J.G.- Porque se transformó en un asunto de criminalidad. Las primeras respuestas, la instalación de centros de estudios y profilaxis, no aparecieron en el ámbito de la salud pública, sino entre las competencias del Ministerio de Justicia. Ante esto, surgieron las primeras respuestas privadas, algunas extremadamente lucrativas, con personas que se enriquecieron a costa de este fenómeno. Y los consumidores de droga se convirtieron en víctimas, primero explotadas por los traficantes y luego por los tratamientos.
- ¿Cuándo comenzó el cambio?
J.G.- Entre 1986 y 1987 surgieron los primeros centros del Ministerio de Salud, y a partir de ahí se formó una red nacional para dar respuesta al problema, con los centros de atención a los toxicómanos. En 1997 asumí como director nacional la red de tratamientos. Al año siguiente, con una comisión de 10 peritos realizamos un informe que indicaba las líneas a seguir, en cuanto a políticas de prevención, tratamiento, reducción de daños y reinserción social. Una de nuestras premisas es que el usuario abusivo es un enfermo y no un criminal, es alguien que necesita ayuda. Propusimos entonces despenalizar el consumo. La reforma fue batida en el parlamento en 2000, en ese momento había una mayoría de izquierda que la aprobó pese a la oposición de la derecha. La ley fue promulgada en 2001.
Considerar al usuario un enfermo y no un delincuente tuvo gran eco en la sociedad portuguesa, porque el fenómeno era transversal; era casi imposible encontrar una familia que no tuviese problema con un hijo, un sobrino, un primo, y que sabía que no era un criminal, sino alguien que necesitaba apoyo. Ese sentir social favorable a la despenalización fue algo que surgió de la propia sociedad.

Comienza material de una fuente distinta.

(* ===== verification/WriteCh.v ===== *)
(** The channel of asynchronous writes, src/pkg/storage/gateway/writech.go, as a
    transition system: the loop that gathers requests into batches, the
    goroutines that write them, and the callers of WriteAsync and FlushAsync
    (coordinator.go).  A caller that hands something over an unbuffered channel
    is part of the step in which the loop takes it. *)
From Stdlib Require Import Strings.Byte ZArith Lia.
From stdpp Require Import prelude gmap strings list relations.
From S2P Require Import Prelude Store Hash Volume Interval StorageBackend Gateway GatewayServers.

Record request := mkRequest { r_Key : BlockKey; r_Block : list byte }.

(** Where the loop is: at the first select, at the one after a request was
    taken, sending to [pendingCh] with a full batch, draining the requests after
    the channel was closed, or returned. *)
Inductive position := Selecting | Filling | Full | Draining | Returned.

(** A goroutine of writeRequests: the requests still to be written with the first
    error, blocked on [errc], on [flushackc], and on receiving from [pendingCh]. *)
Inductive job :=
  | Writing (rest : list request) (err : option error) (isFlush : bool)
  | Reporting (isFlush : bool)
  | Acking
  | Releasing.

(** [pendingCh] has capacity one; [flushers] counts the callers that wait for
    [flushackc], and [acked] those that have returned.  [accepted] and [done] are
    the requests taken so far and the ones whose future is done. *)
Record WriteCh (T : Type) := mkWriteCh {
  pos : position;
  reqs : list request;
  pendingCh : bool;
  jobs : list job;
  closing : bool;
  flushers : nat;
  acked : nat;
  backend : T;
  accepted : list request;
  done_ : list (request * option error) }.
Arguments mkWriteCh {T} _ _ _ _ _ _ _ _ _ _.
Arguments pos {T} _.
Arguments reqs {T} _.
Arguments pendingCh {T} _.
Arguments jobs {T} _.
Arguments closing {T} _.
Arguments flushers {T} _.
Arguments acked {T} _.
Arguments backend {T} _.
Arguments accepted {T} _.
Arguments done_ {T} _.

Section writech.
Context {T : Type} {SB : StorageBackend T}.

Definition NewWriteCh (c : T) : WriteCh T := mkWriteCh Selecting [] false [] false 0 0 c [] [].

- ¿Cuáles son los logros más significativos?
J.G.- Un acercamiento progresivo de los grupos más desorganizados de consumidores a las estructuras de tratamiento. Antes las personas tenían miedo de aproximarse, por el temor de ser denunciadas a la policía. Hoy vienen espontáneamente y no tienen problemas en identificarse. Se redujo el uso de todas las sustancias ilícitas en las capas más jóvenes de la población. Hubo una drástica caída de drogas inyectables y, como consecuencia, de la transmisión del sida (síndrome de inmunodeficiencia adquirida). También hubo una disminución de la delincuencia asociada a la droga.

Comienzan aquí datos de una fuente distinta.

(* ===== verification/MemBlock.v ===== *)
(** A block of a file in the memory of the client,
    src/pkg/hugofs/vfs/buffer/block/block_mem.go, over any storage backend: what
    is written into it, read from it and flushed to the backend.  A block that was
    read as a whole may share the array of the backend ([shared]). *)
From Stdlib Require Import Ascii Strings.Byte ZArith Lia.
From stdpp Require Import prelude gmap strings list list_numbers.
From S2P Require Import Prelude Store Hash SlotPool Interval IntervalProps Volume StorageBackend Gateway GatewayServers.

Open Scope Z_scope.

Definition EOF : error := ErrOther "EOF".
Definition ErrInvalidWriteOffset : error := ErrOther "invalid write offset".
Definition ErrInvalidReadOffset : error := ErrOther "invalid read offset".
Definition ErrBlockDestoryed : error := ErrOther "block is destroyed".

(** The interval list of a block is reachable through the block only, so its
    cells are part of it.  The bytes are in [data], or, when [shared] names an
    array of the storage, in that array: the slice a storage returned is kept
    without a copy. *)
Record MemBlock := mkMemBlock {
  blockSize : Z;
  highOff : Z;
  written : Z;
  b_key : BlockKey;
  data : option (list byte);
  flushed : bool;
  writtenMode : bool;
  b_err : option error;
  closed : bool;
  interval : IntervalList;
  cells_of : list Interval;
  shared : option nat }.

Definition with_highOff (x : Z) (b : MemBlock) : MemBlock :=
  mkMemBlock (blockSize b) x (written b) (b_key b) (data b) (flushed b) (writtenMode b) (b_err b) (closed b) (interval b) (cells_of b) (shared b).
Definition with_written (x : Z) (b : MemBlock) : MemBlock :=
  mkMemBlock (blockSize b) (highOff b) x (b_key b) (data b) (flushed b) (writtenMode b) (b_err b) (closed b) (interval b) (cells_of b) (shared b).
Definition with_data (x : option (list byte)) (b : MemBlock) : MemBlock :=
  mkMemBlock (blockSize b) (highOff b) (written b) (b_key b) x (flushed b) (writtenMode b) (b_err b) (closed b) (interval b) (cells_of b) (shared b).
Definition with_flushed (x : bool) (b : MemBlock) : MemBlock :=
  mkMemBlock (blockSize b) (highOff b) (written b) (b_key b) (data b) x (writtenMode b) (b_err b) (closed b) (interval b) (cells_of b) (shared b).
Definition with_err (x : option error) (b : MemBlock) : MemBlock :=
  mkMemBlock (blockSize b) (highOff b) (written b) (b_key b) (data b) (flushed b) (writtenMode b) x (closed b) (interval b) (cells_of b) (shared b).
Definition with_closed (x : bool) (b : MemBlock) : MemBlock :=
  mkMemBlock (blockSize b) (highOff b) (written b) (b_key b) (data b) (flushed b) (writtenMode b) (b_err b) x (interval b) (cells_of b) (shared b).
Definition with_cells (x : list Interval) (b : MemBlock) : MemBlock :=
  mkMemBlock (blockSize b) (highOff b) (written b) (b_key b) (data b) (flushed b) (writtenMode b) (b_err b) (closed b) (interval b) x (shared b).

Definition with_shared (x : option nat) (b : MemBlock) : MemBlock :=
  mkMemBlock (blockSize b) (highOff b) (written b) (b_key b) (data b) (flushed b) (writtenMode b) (b_err b) (closed b) (interval b) (cells_of b) x.

(** A new list always fits: allocating its two sentinels cannot fail. *)
Definition new_block (mode : bool) (key : BlockKey) (size : Z) : MemBlock :=
  match NewIntervalList [] with
  | (Ok L, h) => mkMemBlock size 0 0 key None false mode None false L h None
  | (_, h) => mkMemBlock size 0 0 key None false mode None false (mkIntervalList 0 0) h None
  end.
Definition NewMemBlockForWrite (key : BlockKey) (size : Z) : MemBlock := new_block true key size.
Definition NewMemBlock (key : BlockKey) (size : Z) : MemBlock := new_block false key size.

Definition zeros (n : Z) : list byte := replicate (Z.to_nat n) x00.

(** [copy(buf[start:end], p)]. *)
Definition splice {A} (start end_ : Z) (buf p : list A) : list A :=
  take (Z.to_nat start) buf ++ take (Z.to_nat (end_ - start)) p ++ drop (Z.to_nat end_) buf.

Section mem_block.
Context {T : Type} {SB : StorageBackend T}.
(** Whether the text of an error contains block already exists. *)
Context (already_exists : error -> bool).

Abbreviation BM A := (M (MemBlock * T) fault A).

Definition get_block : BM MemBlock := gets fst.
Definition set_block (f : MemBlock -> MemBlock) : BM unit := modify (fun s => (f s.1, s.2)).
Definition on_storage {A} (m : M T fault A) : BM A := fun s => let '(r, t) := m s.2 in (r, (s.1, t)).
(** The error of a call as a value. *)
Definition attempt {A} (m : BM A) : BM (A + error) := fun s =>
  match m s with
  | (Ok a, s') => (Ok (inl a), s')
  | (Err (Fails e), s') => (Ok (inr e), s')
  | (Err Blocked, s') => (Err Blocked, s')
  | (Panic, s') => (Panic, s')
  end.
(** A call on the interval list, whose cells are in the block. *)
Definition on_interval {A} (m : IntervalList -> M (T * list Interval) fault A) : BM A := fun s =>
  let '(r, (t, h)) := m (interval s.1) (s.2, cells_of s.1) in (r, (with_cells h s.1, t)).

(** The bytes of a block, storing them, and [mem.Free], which clears them for
    whoever else has the array before it goes back to the pool. *)
Definition bytes (s : MemBlock * T) : option (list byte) :=
  match shared s.1 with Some a => Some (sb_Peek a s.2) | None => data s.1 end.
Definition put_bytes (d : list byte) (s : MemBlock * T) : MemBlock * T :=
  match shared s.1 with
  | Some a => (s.1, sb_Poke a d s.2)
  | None => (with_data (Some d) s.1, s.2)
  end.
Definition free_bytes (s : MemBlock * T) : MemBlock * T :=
  match shared s.1 with
  | Some a => (with_shared None (with_data None s.1), sb_Poke a (replicate (length (sb_Peek a s.2)) x00) s.2)
  | None => (with_data None s.1, s.2)
  end.
Definition GetData (s : MemBlock * T) : option (list byte) := bytes s.
Definition IsFlushed (b : MemBlock) : bool := flushed b.
Definition ShouldFlush (b : MemBlock) : bool := (0 <? written b) && negb (flushed b).
Definition IsDestroyed (b : MemBlock) : bool := closed b.

(** The error of writing a whole block is dropped. *)
Definition doFlush : BM unit :=
  b <- get_block ;;
  if flushed b || (written b =? 0) then ret tt else
  on_interval (fun L => on_list (Merge L)) ;;;
  total <- on_interval (fun L => on_list (Total L)) ;;
  d <- gets bytes ;;
  let buf := default [] d in
  (if total =? blockSize b then
     attempt (on_storage (sb_Write (b_key b) buf)) ;;; ret tt
   else
     r <- attempt (on_interval (fun L => sb_WriteAt (b_key b) L buf)) ;;
     match r with
     | inr e => if already_exists e then ret tt else throw (Fails e)
     | inl _ => ret tt
     end) ;;;
  set_block (with_flushed true) ;;;
  set_block (with_written 0).
Definition Flush : BM unit := doFlush.

Definition IsFull : BM bool :=
  b <- get_block ;;
  total <- on_interval (fun L => on_list (Total L)) ;;
  ret (total =? blockSize b).
Definition Written : BM Z := on_interval (fun L => on_list (Total L)).

(** A slice of the size of a block is kept as it is, a shorter one copied.  The
    error of an earlier call stays. *)
Definition _doCache : BM unit :=
  b <- get_block ;;
  r <- attempt (on_storage (sb_Read (b_key b))) ;;
  match r with
  | inr e => modify free_bytes ;;; set_block (with_err (Some e))
  | inl d =>
      (if Z.of_nat (length d) =? blockSize b then
         modify (fun s => (match sb_Array s.2 (b_key b) with
                           | Some a => with_shared (Some a) (with_data None s.1)
                           | None => with_shared None (with_data (Some d) s.1)
                           end, s.2)) ;;;
         set_block (with_highOff (Z.of_nat (length d)))
       else if IsAllBytesZero d then go_panic
       else
         set_block (fun b => with_shared None (with_data (Some (copy_into (zeros (blockSize b)) d)) b)) ;;;
         set_block (with_highOff (Z.min (blockSize b) (Z.of_nat (length d))))) ;;;
      set_block (with_written 0)
  end.
Definition Cache : BM unit :=
  _doCache ;;;
  set_block (fun b => if bool_decide (b_err b = Some ErrBlockDestoryed) then with_err None b else b).

(** The end of ReadAt, from [startInBlock] of block [blockIdx]. *)
Definition read_part (b : MemBlock) (p : list byte) (blockIdx : N) (startInBlock : Z) :
    BM (Z * option error * list byte) :=
  let endInBlock := Z.min (Z.min (highOff b) (startInBlock + Z.of_nat (length p)))
                          (int64 (to_int (wrap64 (blockIdx + 1)) * blockSize b)) in
  d <- gets bytes ;;
  let buf := default [] d in
  if (endInBlock <=? startInBlock) || (Z.of_nat (length buf) <? startInBlock) then ret (0, Some EOF, p)
  else if (startInBlock <? 0) || (Z.of_nat (length buf) <? endInBlock) then go_panic
  else
    let n := endInBlock - startInBlock in
    ret (n, None, copy_into p (take (Z.to_nat n) (drop (Z.to_nat startInBlock) buf))).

- La crisis económica, el desempleo y la falta de futuro para los jóvenes, ¿constituye una preocupación de repunte de las adicciones?
J.G.- Con la crisis aparecieron algunas señales de alarma. Han reaparecido los «consumos de la desesperación». No se busca el placer, sino el alivio de las dificultades mediante las drogas y el alcohol. Muchos de nuestros antiguos pacientes que lograron retomar vidas normales, al conseguir empleo, por ejemplo, están en la primera línea de la fragilidad social. En la medida en que la ola de desempleo sube, ellos son los primeros descartados y, cuando eso ocurre, ven desmoronarse el mundo que estaban construyendo como un castillo de naipes. La recaída aparece con mucha frecuencia en esos casos.